--- What is being asked ---
Reproduce every line in the material below that holds "exact".
[Opening Source data section]
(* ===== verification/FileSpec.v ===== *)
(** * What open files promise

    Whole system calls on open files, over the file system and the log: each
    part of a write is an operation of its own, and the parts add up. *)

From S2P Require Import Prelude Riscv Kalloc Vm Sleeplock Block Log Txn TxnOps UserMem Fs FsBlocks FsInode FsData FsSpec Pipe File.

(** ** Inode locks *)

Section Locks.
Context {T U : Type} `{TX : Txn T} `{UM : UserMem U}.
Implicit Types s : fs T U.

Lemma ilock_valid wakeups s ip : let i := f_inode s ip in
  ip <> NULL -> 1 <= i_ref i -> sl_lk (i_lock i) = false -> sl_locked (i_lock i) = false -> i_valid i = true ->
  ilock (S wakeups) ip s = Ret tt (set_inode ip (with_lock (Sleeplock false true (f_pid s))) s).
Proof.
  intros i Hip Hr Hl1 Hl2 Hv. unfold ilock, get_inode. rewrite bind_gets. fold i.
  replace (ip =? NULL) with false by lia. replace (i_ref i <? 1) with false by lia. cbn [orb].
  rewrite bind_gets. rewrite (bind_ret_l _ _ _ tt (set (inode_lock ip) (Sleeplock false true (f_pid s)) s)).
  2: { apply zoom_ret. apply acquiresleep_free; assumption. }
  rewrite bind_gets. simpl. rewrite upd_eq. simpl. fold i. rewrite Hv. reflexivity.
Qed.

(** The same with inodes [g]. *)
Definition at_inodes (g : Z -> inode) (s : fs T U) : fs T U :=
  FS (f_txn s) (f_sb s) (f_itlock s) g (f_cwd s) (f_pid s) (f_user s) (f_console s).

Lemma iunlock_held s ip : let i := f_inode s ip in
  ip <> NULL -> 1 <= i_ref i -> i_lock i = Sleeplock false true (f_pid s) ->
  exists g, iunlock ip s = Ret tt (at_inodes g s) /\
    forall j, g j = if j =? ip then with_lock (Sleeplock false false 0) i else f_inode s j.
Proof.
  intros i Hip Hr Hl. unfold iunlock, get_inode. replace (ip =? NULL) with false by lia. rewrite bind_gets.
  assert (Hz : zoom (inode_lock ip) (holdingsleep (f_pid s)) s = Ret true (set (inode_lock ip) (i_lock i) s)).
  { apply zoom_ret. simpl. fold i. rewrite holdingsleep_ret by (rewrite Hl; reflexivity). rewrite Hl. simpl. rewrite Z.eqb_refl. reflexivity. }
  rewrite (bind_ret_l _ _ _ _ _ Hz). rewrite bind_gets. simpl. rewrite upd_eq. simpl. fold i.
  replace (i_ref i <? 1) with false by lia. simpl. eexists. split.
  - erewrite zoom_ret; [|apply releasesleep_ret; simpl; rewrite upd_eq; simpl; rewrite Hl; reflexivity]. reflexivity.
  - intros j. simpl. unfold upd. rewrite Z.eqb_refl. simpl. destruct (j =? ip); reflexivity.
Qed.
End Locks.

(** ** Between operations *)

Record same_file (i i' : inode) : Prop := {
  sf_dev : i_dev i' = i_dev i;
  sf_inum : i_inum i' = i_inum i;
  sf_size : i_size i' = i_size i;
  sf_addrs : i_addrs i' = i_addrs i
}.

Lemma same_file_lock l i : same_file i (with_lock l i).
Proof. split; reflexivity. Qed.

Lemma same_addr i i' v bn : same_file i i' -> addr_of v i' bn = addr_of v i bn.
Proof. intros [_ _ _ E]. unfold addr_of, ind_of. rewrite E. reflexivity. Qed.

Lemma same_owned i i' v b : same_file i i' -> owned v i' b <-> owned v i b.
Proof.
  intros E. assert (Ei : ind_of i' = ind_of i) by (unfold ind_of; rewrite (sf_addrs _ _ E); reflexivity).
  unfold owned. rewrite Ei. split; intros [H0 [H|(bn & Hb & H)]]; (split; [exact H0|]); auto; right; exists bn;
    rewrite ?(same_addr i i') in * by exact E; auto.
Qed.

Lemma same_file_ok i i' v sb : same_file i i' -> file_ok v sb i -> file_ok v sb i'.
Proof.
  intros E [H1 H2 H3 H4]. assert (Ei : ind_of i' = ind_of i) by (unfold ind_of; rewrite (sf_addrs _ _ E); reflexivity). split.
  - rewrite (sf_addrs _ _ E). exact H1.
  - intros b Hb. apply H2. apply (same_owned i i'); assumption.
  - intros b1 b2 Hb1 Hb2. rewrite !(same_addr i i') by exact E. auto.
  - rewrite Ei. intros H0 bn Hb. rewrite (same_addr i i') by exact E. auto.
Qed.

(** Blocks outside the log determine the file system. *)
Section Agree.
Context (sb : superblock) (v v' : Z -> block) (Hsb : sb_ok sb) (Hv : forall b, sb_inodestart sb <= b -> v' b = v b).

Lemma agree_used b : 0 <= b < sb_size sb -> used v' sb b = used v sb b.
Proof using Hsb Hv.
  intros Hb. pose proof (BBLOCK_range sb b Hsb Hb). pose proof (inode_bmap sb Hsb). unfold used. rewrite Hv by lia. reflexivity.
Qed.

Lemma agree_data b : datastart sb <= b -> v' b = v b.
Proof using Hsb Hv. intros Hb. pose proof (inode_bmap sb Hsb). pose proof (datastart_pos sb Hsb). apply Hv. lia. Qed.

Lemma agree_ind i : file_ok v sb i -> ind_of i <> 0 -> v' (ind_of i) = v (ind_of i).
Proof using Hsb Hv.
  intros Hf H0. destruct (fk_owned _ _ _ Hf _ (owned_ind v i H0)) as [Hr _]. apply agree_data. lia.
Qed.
[Closing Source data section]
--- Response ---
  unfold owned. rewrite Ei. split; intros [H0 [H|(bn & Hb & H)]]; (split; [exact H0|]); auto; right; exists bn;
    rewrite ?(same_addr i i') in * by exact E; auto.
  - rewrite (sf_addrs _ _ E). exact H1.
  - intros b1 b2 Hb1 Hb2. rewrite !(same_addr i i') by exact E. auto.
  - rewrite Ei. intros H0 bn Hb. rewrite (same_addr i i') by exact E. auto.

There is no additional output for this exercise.